The proposition of consistent Black stardom in this once mostly lily-white musical space is more apparent than ever, with Lil Nas X opening the floodgates to artists like Blanco Brown, Breland, and RMR. But there are also Black country artists who are making music more traditional to the genre: Jimmie Allen and Kane Brown, who both made history in 2018 debuting at No. 1 on Billboard’s Country Airplay chart and Billboard’s 200 chart, respectively; groundbreaking 2021 Black Best Female Solo Country Artist and Grammy-nominated vocalist Mickey Guyton; and Billboard-charting vocalist and Color Me Country podcast host Rissi Palmer. Thus, it would appear that country music — to reflect its rising stars and preventatively save itself — must adapt to keep from potentially tearing itself asunder. But can it?

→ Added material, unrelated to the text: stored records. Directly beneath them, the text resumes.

(** ** [runWithPrimaryClient] *)
(** One operation, such as a watch, and one switch of the primary, in the steps
    another goroutine can come between: the operation reads the primary,
    registers its cancel function, runs until its context is cancelled or it is
    done, and cleans up. *)
Inductive op_phase :=
| OpStarts
| OpHas (pid : nat)                    (* [getPrimaryClient] has returned *)
| OpRuns (pid : nat) (id : Z)          (* [fn] runs with a registered cancel function *)
| OpDone.
Inductive switch_phase := SwitchIdle | SwitchSwapped (prev : nat).
Record multi_run := mkMultiRun { mr_client : MultiClient; mr_op : op_phase; mr_switch : switch_phase }.
Inductive run_event :=
| GetPrimary
| Register
| FnCancelled                          (* [fn] returns because its context is cancelled *)
| FnReturns                            (* [fn] returns; the outer context may be done *)
| SwitchTo (store : string)
| CancelPrevious.
Definition run_step (ev : run_event) (r : multi_run) : option multi_run :=
  let m := mr_client r in
  match ev, mr_op r, mr_switch r with
  | GetPrimary, OpStarts, _ => '(pid, _) ← getPrimaryClient m; Some (mkMultiRun m (OpHas pid) (mr_switch r))
  | Register, OpHas pid, _ => let '(id, m) := registerCancelFn pid m in Some (mkMultiRun m (OpRuns pid id) (mr_switch r))
  | FnCancelled, OpRuns _ id, _ =>
      if bool_decide (id ∈ cancelled m) then Some (mkMultiRun (unregisterCancelFn id m) OpStarts (mr_switch r)) else None
  | FnReturns, OpRuns _ id, _ => Some (mkMultiRun (unregisterCancelFn id m) OpDone (mr_switch r))
  | SwitchTo store, _, SwitchIdle =>
      match swap_primary store m with
      | (Ok (Some prev), m) => Some (mkMultiRun m (mr_op r) (SwitchSwapped prev))
      | (_, m) => Some (mkMultiRun m (mr_op r) SwitchIdle)
      end
  | CancelPrevious, _, SwitchSwapped prev => Some (mkMultiRun (cancel_previous prev m) (mr_op r) SwitchIdle)
  | _, _, _ => None
  end.
Fixpoint run_steps (evs : list run_event) (r : multi_run) : option multi_run :=
  match evs with [] => Some r | ev :: evs => r ← run_step ev r; run_steps evs r end.
Definition run_start (m : MultiClient) : multi_run := mkMultiRun m OpStarts SwitchIdle.

(** ** Correctness of the multi client

    Its CAS is that of the primary, mirrored; an operation is restarted when the
    primary it uses is replaced. *)
(** ** [capture] is transparent *)
Lemma capture_CAS {V Env CErr KVErr S} (f : option V → Env → S → option (cas_out V CErr * S)) script s u r s' u' :
  CAS (KVErr:=KVErr) (capture f) script (s, u) = Some (r, (s', u')) → CAS f script s = Some (r, s').
Proof.
  revert s u. induction script as [|ev script IH]; intros s u Hc; [done|]. simpl in *. destruct ev as [a|e]; [|by simplify_eq].
  destruct (f (att_in a) (att_env a) s) as [[out s1]|]; [|done]. simpl in Hc.
  destruct (cas_err out); [destruct (cas_retry out); [by eapply IH|by simplify_eq]|].
  destruct (cas_value out); [destruct (att_stored a); [by simplify_eq|by eapply IH]|by simplify_eq].
Qed.

(** what is captured is what was stored *)
Lemma capture_last {V Env CErr KVErr S} (f : option V → Env → S → option (cas_out V CErr * S)) script s u w s' u' :
  CAS (KVErr:=KVErr) (capture f) script (s, u) = Some (CasOk w, (s', u')) → u' = w.
Proof.
  intros Hc. apply (CAS_last (λ _, True)) in Hc as (a & [s0 u0] & o & _ & _ & Hr & _ & Hw & _); [|done..].
  simpl in Hr. destruct (f _ _ s0) as [[out s1]|]; [|done]. simpl in Hr. by simplify_eq.
Qed.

The Black country artists over the years
For nearly a century, country music has predominantly been the domain of slow-drawling, God-fearing white men, with Wallen being presented within a stereotypical cultural landscape that venerates the genre’s roots in hillbilly Appalachia and the Antebellum South. Enter Lil Nas X. The success of “Old Town Road” disrupted country: as Billboard removed the track from its country charts, some critics felt it was indicative of systemic problems still prevalent in the genre, segregating Black artists from another genre that they invented and policing what it does — and doesn’t — sound like. Others used the moment to educate people on country’s rich Black history and, by extension, Black people’s contributions to the cowboy culture associated with the genre.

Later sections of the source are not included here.